[Stored items]
┌──
Lemma opponent_collision_snd (sim : ScanSimulator2D) (x0 y0 : R) (i : Z)
    (k x y t oX oY oth : R) :
  snd (opponent_collision sim x0 y0 i k x y t oX oY oth)
  = if negb (same_side sim y0 i k (x - k * y) oX oY oth) && ordering x0 y0 x y t oX oY
    then note_opponent sim (this_to_opponent x0 y0 oX oY)
    else sim.
Proof.
  unfold opponent_collision, ordering.
  destruct (same_side _ _ _ _ _ _ _ _); [reflexivity |].
  destruct (Rltb (this_to_opponent _ _ _ _) t); [| reflexivity].
  destruct (Rltb (obstacle_to_opponent _ _ _ _) t); [| reflexivity].
  destruct (axis_index sim i); reflexivity.
Qed.

Lemma opponent_collision_unordered (sim : ScanSimulator2D) (x0 y0 : R) (i : Z)
    (k x y t oX oY oth : R) :
  ordering x0 y0 x y t oX oY = false ->
  opponent_collision sim x0 y0 i k x y t oX oY oth = (std_min t (scan_max_range sim), sim).
Proof.
  unfold opponent_collision, ordering. intros H.
  destruct (same_side _ _ _ _ _ _ _ _); [reflexivity |].
  destruct (Rltb (this_to_opponent _ _ _ _) t); [| reflexivity].
  destruct (Rltb (obstacle_to_opponent _ _ _ _) t); [discriminate | reflexivity].
Qed.

Lemma opponent_collision_rejected (sim : ScanSimulator2D) (x0 y0 : R) (i : Z)
    (k x y t oX oY oth : R) :
  same_side sim y0 i k (x - k * y) oX oY oth = true ->
  opponent_collision sim x0 y0 i k x y t oX oY oth = (std_min t (scan_max_range sim), sim).
Proof. unfold opponent_collision. now intros ->. Qed.

Lemma opponent_collision_same_setup (sim : ScanSimulator2D) (x0 y0 : R) (i : Z)
    (k x y t oX oY oth : R) :
  same_setup sim (snd (opponent_collision sim x0 y0 i k x y t oX oY oth)).
Proof.
  rewrite opponent_collision_snd.
  destruct (_ && _); [apply note_opponent_same_setup | apply same_setup_refl].
Qed.

(** Outside the map the march does not start. *)
Lemma trace_ray_outside (fuel : nat) (sim : ScanSimulator2D) (x y t oX oY oth : R) :
  constructed sim -> (0 <= theta_discretization sim)%Z ->
  0 <= t < IZR (theta_discretization sim) ->
  map_fits sim -> outside_map sim x y = true ->
  trace_ray fuel sim x y t oX oY oth = Done (std_min 0 (scan_max_range sim), sim).
Proof.
  intros Hc Hd Ht Hfit Ho.
  destruct (constructed_lookups sim (round_index t) Hc) as (Es & Ec & Ek);
    [now apply round_index_range |].
  rewrite (trace_ray_eval fuel sim x y t oX oY oth _ _ _ x y 0 Es Ec Ek).
  - f_equal. apply opponent_collision_unordered. unfold ordering.
    rewrite Rltb_false; [reflexivity |]. unfold this_to_opponent. apply sqrt_pos.
  - unfold ray_march. rewrite distance_transform_outside by assumption. cbn [bind].
    destruct fuel; simpl; now rewrite Reqb_refl.
Qed.

Lemma trace_ray_same_setup (fuel : nat) (sim sim' : ScanSimulator2D)
    (x y t oX oY oth r : R) :
  trace_ray fuel sim x y t oX oY oth = Done (r, sim') -> same_setup sim sim'.
Proof.
  intros H. apply trace_ray_Done in H.
  destruct H as (s & c & k & xe & ye & total & _ & _ & _ & _ & H).
  pose proof (opponent_collision_same_setup sim x y (round_index t) k xe ye total oX oY oth) as E.
  now rewrite H in E.
Qed.

Lemma same_setup_trace_ray (a b : ScanSimulator2D) (fuel : nat) (x y t oX oY oth : R) :
  same_setup a b ->
  same_ranges a (trace_ray fuel a x y t oX oY oth) (trace_ray fuel b x y t oX oY oth).
Proof.
  intros H. unfold trace_ray.
  assert (Es : sines b = sines a) by (setup_subst H; reflexivity).
  assert (Ec : cosines b = cosines a) by (setup_subst H; reflexivity).
  assert (Ek : arctanes b = arctanes a) by (setup_subst H; reflexivity).
  rewrite Es, Ec, Ek.
  destruct (lookup _ (sines a) _) as [s |]; [simpl | reflexivity].
  destruct (lookup _ (cosines a) _) as [c |]; [simpl | reflexivity].
  destruct (lookup _ (arctanes a) _) as [k |]; [simpl | reflexivity].
  rewrite (same_setup_ray_march a b) by assumption.
  destruct (ray_march fuel a c s x y) as [[[xe ye] total] |]; [simpl | reflexivity].
  destruct (same_setup_opponent_collision a b x y (round_index t) k xe ye total oX oY oth H)
    as (E1 & E2 & E3).
  destruct (opponent_collision a _ _ _ _ _ _ _ _ _ _) as [r1 s1].
  destruct (opponent_collision b _ _ _ _ _ _ _ _ _ _) as [r2 s2].
  simpl in *. auto.
Qed.

(** ** Noise *)

Lemma add_noise_disabled (sim : ScanSimulator2D) (r : R) :
  scan_std_dev sim <= 0 -> add_noise sim r = (r, sim).
Proof. intros H. unfold add_noise. now rewrite Rltb_false. Qed.

Lemma add_noise_same_setup (sim : ScanSimulator2D) (r : R) :
  same_setup sim (snd (add_noise sim r)).
Proof.
  unfold add_noise. destruct (Rltb _ _); simpl; auto with setup.
Qed.

Lemma same_setup_scan_std_dev (a b : ScanSimulator2D) :
  same_setup a b -> scan_std_dev b = scan_std_dev a.
Proof. intros H. setup_subst H. reflexivity. Qed.

(** ** The loop over the beams *)

Lemma scan_loop_S (fuel n : nat) (sim : ScanSimulator2D) (pose opp : Pose2D.t) (t : R) :
  scan_loop fuel (S n) sim pose opp t
  = ('(r, sim1) <- trace_ray fuel sim (Pose2D.x pose) (Pose2D.y pose) t
                     (Pose2D.x opp) (Pose2D.y opp) (Pose2D.theta opp) ;;
     let '(r, sim2) := add_noise sim1 r in
     t' <- next_index fuel sim2 t ;;
     '(rest, sim3) <- scan_loop fuel n sim2 pose opp t' ;;
     Done (r :: rest, sim3)).
Proof. reflexivity. Qed.

Lemma scan_loop_no_table_fault (fuel n : nat) (sim : ScanSimulator2D)
    (pose opp : Pose2D.t) (t : R) :
  constructed sim -> valid_configuration sim ->
  0 <= t < IZR (theta_discretization sim) ->
  scan_loop fuel n sim pose opp t <> Fail BadTableIndex.
Proof.
  revert sim t. induction n as [| n IH]; intros sim t Hc Hv Ht; simpl; [discriminate |].
  intros H. apply bind_Fail in H. destruct H as [H | ([r sim1] & H1 & H)].
  - revert H. apply trace_ray_no_table_fault; try assumption.
    destruct Hv as (_ & _ & Hd). lia.
  - pose proof (trace_ray_same_setup _ _ _ _ _ _ _ _ _ _ H1) as S1.
    pose proof (add_noise_same_setup sim1 r) as S2.
    destruct (add_noise sim1 r) as [r' sim2]. simpl in S2.
    assert (S : same_setup sim sim2) by (eapply same_setup_trans; eassumption).
    apply bind_Fail in H. destruct H as [H | (t' & Ht' & H)].
    + apply wrap_index_Fail in H. discriminate.
    + apply bind_Fail in H. destruct H as [H | ([rest sim3] & _ & H)]; [| discriminate].
      revert H. apply IH.
      * now apply (same_setup_constructed sim).
      * now apply (same_setup_valid sim).
      * assert (E : theta_discretization sim2 = theta_discretization sim)
          by (setup_subst S; reflexivity).
        rewrite E.
        rewrite (same_setup_next_index sim sim2) in Ht' by assumption.
        eapply next_index_range; try eassumption. lra.
Qed.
└──
▶ **What to produce**
Spot every line in the entries that includes the word "arctanes", and copy each one out.

▶ **Finished task**
  assert (Ek : arctanes b = arctanes a) by (setup_subst H; reflexivity).
  destruct (lookup _ (arctanes a) _) as [k |]; [simpl | reflexivity].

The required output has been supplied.